Вот такие мысли обуревали меня, когда я однажды сжигал во дворе всякую секретную макулатуру. Посмотрев по сторонам, я вдруг увидел в отдалении чью-то фигуру, неуклюже шагавшую по направлению ко мне, и через минуту узнал сержанта Хусака и подумал, что он уже, наверно, под градусом. Сержант Хусак работал в отделе личного состава лагеря, а кроме того, был ответственным за нашу казарму. Обыкновенно он появлялся в казарме уже в шесть утра, громогласно крича: "Разойдись! Разойдись!" — с таким видом, как будто ему предстояло повести нас на бой. Далее, однако, наступал спад. Чем ближе время подходило к вечеру, тем ниже клонилась его голова, в конце концов обретая покой на стойке бара. Впрочем, если сержант Хусак и был алкашом, то по-настоящему напивался, надо сказать, нечасто. Бегая по штабным коридорам, он выписывал такие кренделя, что встречные оборачивались, чтобы посмотреть, попадет ли он туда, куда ему нужно. Сейчас, однако, он ступал медленно и достаточно трезво.

— Дэйвис, — сказал сержант Хусак, — у меня для вас неприятные известия. — Его глазки хитро поблескивали, и я с удивлением убедился, что сержанту Хусаку, оказывается, не чужда ирония. — Вы ведь видели этих двух новых защитников — не слабые ребята, верно? В общем, капитан Уолтерс считает, что с ними у нас теперь полный комплект. Он просил сказать, что ценит ваше упорство и все такое, но команде вы больше не нужны. — Уголки его губ насмешливо искривились. "Что происходит?" — подумал я.

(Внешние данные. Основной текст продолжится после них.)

(** One character of [repr(s)], inside the quotes [quote]. *)
Definition repr_char (quote c : char) : pystr :=
  (if (c =? quote) || (c =? 92) then [92; c]
   else if c =? 9 then u "\t"
   else if c =? 10 then u "\n"
   else if c =? 13 then u "\r"
   else if (c <? 32) || (c =? 127) then u "\x" ++ hex 2 c
   else if c <? 127 then [c]
   else if isprintable c then [c]
   else if c <=? 255 then u "\x" ++ hex 2 c
   else if c <=? 65535 then u "\u" ++ hex 4 c
   else u "\U" ++ hex 8 c)%N.

(** [repr(s)] for a [str]: single quotes, unless the string holds a single
    quote and no double quote. *)
Definition str_repr (s : pystr) : pystr :=
  let quote : char :=
    if existsb (N.eqb 39) s && negb (existsb (N.eqb 34) s) then 34%N else 39%N in
  quote :: flat_map (repr_char quote) s ++ [quote].

(** [repr(v)] *)
Fixpoint py_repr (v : pyval) : pystr :=
  match v with
  | PNone => u "None"
  | PBool true => u "True"
  | PBool false => u "False"
  | PInt z => int_str z
  | PFloat r => r
  | PStr s => str_repr s
  | PList l => u "[" ++ join (u ", ") (map py_repr l) ++ u "]"
  | PDict d =>
      u "{" ++
      join (u ", ")
        (map (fun kv => match kv with
                        | (k, x) => str_repr k ++ u ": " ++ py_repr x
                        end) d)
      ++ u "}"
  end.

(** [str(v)]: a string is its own text, every other value prints as its
    [repr]. *)
Definition py_str (v : pyval) : pystr :=
  match v with
  | PStr s => s
  | _ => py_repr v
  end.

End Runtime.

(** ** Builtin operations on values *)

(** [len(v)] *)
Definition py_len (v : pyval) : result nat :=
  match v with
  | PStr s => ret (List.length s)
  | PList l => ret (List.length l)
  | PDict d => ret (List.length d)
  | _ => raise TypeError
  end.

(** [d[k]] on the association list of a [dict]. *)
Fixpoint dict_get (d : list (pystr * pyval)) (k : pystr) : option pyval :=
  match d with
  | [] => None
  | (k', x) :: d' => if pystr_eqb k' k then Some x else dict_get d' k
  end.

(** The position a sequence of length [n] gives to the index [z]: a
    negative index counts from the end. *)
Definition seq_index (z : Z) (n : nat) : option nat :=
  let z' := (if z <? 0 then z + Z.of_nat n else z)%Z in
  if ((0 <=? z') && (z' <? Z.of_nat n))%Z then Some (Z.to_nat z') else None.

(** The integer an index object stands for ([bool] is an [int]). *)
Definition as_index (key : pyval) : option Z :=
  match key with
  | PInt z => Some z
  | PBool b => Some (if b then 1 else 0)%Z
  | _ => None
  end.

(** [v[key]] *)
Definition getitem (v key : pyval) : result pyval :=
  match v with
  | PDict d =>
      match key with
      | PStr k =>
          match dict_get d k with
          | Some x => ret x
          | None => raise KeyError
          end
      | PList _ | PDict _ => raise TypeError
      | _ => raise KeyError
      end
  | PList l =>
      match as_index key with
      | Some z =>
          match seq_index z (List.length l) with
          | Some i =>
              match nth_error l i with
              | Some x => ret x
              | None => raise IndexError
              end
          | None => raise IndexError
          end
      | None => raise TypeError
      end
  | PStr s =>
      match as_index key with
      | Some z =>
          match seq_index z (List.length s) with
          | Some i =>
              match nth_error s i with
              | Some c => ret (PStr [c])
              | None => raise IndexError
              end
          | None => raise IndexError
          end
      | None => raise TypeError
      end
  | _ => raise TypeError
  end.

(** The items a [for] loop over [v] visits: the keys of a [dict], the
    elements of a [list], the characters of a [str]. *)
Definition py_iter (v : pyval) : result (list pyval) :=
  match v with
  | PDict d => ret (map (fun kv => PStr (fst kv)) d)
  | PList l => ret l
  | PStr s => ret (map (fun c => PStr [c]) s)
  | _ => raise TypeError
  end.

(** [x == s] for a string [s]: only an equal string is equal to it. *)
Definition eq_str (x : pyval) (s : pystr) : bool :=
  match x with
  | PStr t => pystr_eqb t s
  | _ => false
  end.

(** [x in names] for a list of strings. *)
Definition in_list (x : pyval) (names : list pystr) : bool :=
  existsb (eq_str x) names.

(** [a + x] for a string [a]. *)
Definition str_add (a : pystr) (x : pyval) : result pystr :=
  match x with
  | PStr s => ret (a ++ s)
  | _ => raise TypeError
  end.

(** A [for] loop whose body updates the loop state [s] or raises. *)
Fixpoint for_each {S A : Type} (body : S -> A -> result S) (xs : list A) (s : S)
  : result S :=
  match xs with
  | [] => ret s
  | x :: xs' => s' <- body s x ;; for_each body xs' s'
  end.

(** [tqdm(xs)] yields the items of [xs]; the progress bar is display only. *)
Definition tqdm {A : Type} (xs : list A) : list A := xs.

(** ** pandas *)

(** A frame: its column names and its rows, each under its index label. *)
Record DataFrame : Type := mkDataFrame {
  columns : list pystr;
  rows : list (Z * list pyval)
}.

(** [len(df)] *)
Definition df_len (df : DataFrame) : nat := List.length (rows df).

Fixpoint set_row (label : Z) (cells : list pyval) (rs : list (Z * list pyval))
  : list (Z * list pyval) :=
  match rs with
  | [] => [(label, cells)]
  | (l, old) :: rs' =>
      if (l =? label)%Z then (l, cells) :: rs'
      else (l, old) :: set_row label cells rs'
  end.

(** [df.loc[label] = cells]: the row under [label] is overwritten, and a
    label the index does not hold yet is appended with its row; the number
    of cells must be the number of columns.  The cells are kept as given
    here; [loc_setitem_typed] below stores them in the types of the
    columns. *)
Definition loc_setitem (df : DataFrame) (label : Z) (cells : list pyval)
  : result DataFrame :=
  if Nat.eqb (List.length cells) (List.length (columns df))
  then ret (mkDataFrame (columns df) (set_row label cells (rows df)))
  else raise ValueError.

(** The content of a parquet file: named columns and rows of cells. *)
Record parquet : Type := mkParquet {
  pq_columns : list pystr;
  pq_rows : list (list pyval)
}.

(** [df.to_parquet(path, index=False)]: the index labels are not stored.
    This is the table an engine that accepts the frame writes;
    [read_cards_json_typed] below has the engine that can refuse it. *)
Definition to_parquet (df : DataFrame) : parquet :=
  mkParquet (columns df) (map snd (rows df)).

(** The two files the script touches: [data_extract/all_cards.json], which
    it reads, and [arkham_horror_card_data.parquet], which it writes. *)
Record files : Type := mkFiles {
  all_cards_json : option pystr;
  arkham_horror_card_data : option parquet
}.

— Значит ли это, что мне больше не надо ходить на тренировки?

— Вообще-то, да. Конечно, если вы перестанете быть членом команды, мы не сможем держать вас в лагере.

— И куда меня пошлют?

— После того как сбежал Уикс, у нас появилось свободное место в Берлине. Капитан Мак-Минз считает, что вы на него годитесь. Как у вас с немецким?

— Нормально. — Хотя я бегал по бабам во Франкфурте не для того, чтобы выучить немецкий, разговорной практики я получил достаточно. Девицы, как правило, болтали без умолку, а одна дородная и не первой молодости дама по имени Гудрун часто зазывала меня на чашку кофе. За день она произносила слов этак миллион. Немцу слушать ее, конечно, было бы скучно, а мне — очень полезно. У меня даже возникла идея: пополнить штат школы военных переводчиков иностранными проститутками — это бы здорово помогло.

— Сможете вести допросы по-немецки? — спросил сержант Хусак.

— Думаю, смогу.

— Тогда, хочешь не хочешь, а придется вам отправиться в Берлин. Понимаю, как вам жалко, что футбольный сезон пройдет без вас. Да и в караулы в Берлине не ходят, и одежду носят только штатскую.

Для всех в лагере «Кэссиди» берлинский разведцентр был чем-то вроде Валхаллы,[46] но я и думать не смел, что могу оказаться в числе избранных. Сержант Хусак протянул мне руку и сказал:

— Что ж, поздравляю. Ну и везет же тебе, бродяга! Все, кому я сообщал эту новость, говорили те же самые слова.

Скотт Вудфилд воскликнул:

— Берлин? Да это же самое удачное место в Европе! Ну и везет же тебе, бродяга!

Капитан О'Киф, когда я явился к нему насчет жалованья, старался сохранить серьезный вид.

— Дэйвис, — сказал он, — в Берлине вам нельзя будет ходить в форме, придется носить штатское. Есть у вас штатская одежда?

— Так точно, сэр.

— А вы уверены, что вам хватит? Дам-ка я вам на всякий случай четыреста долларов — купите себе еще. Ну-ка отвернитесь, пока я буду открывать сейф.

Передавая мне деньги, он вдруг улыбнулся и сказал:

— Ну и везет же тебе, бродяга!

С этими деньгами я, не мешкая, отправился во Франкфурт, в американское ателье на Адикусаллее, и уже через неделю имел шесть новых костюмов.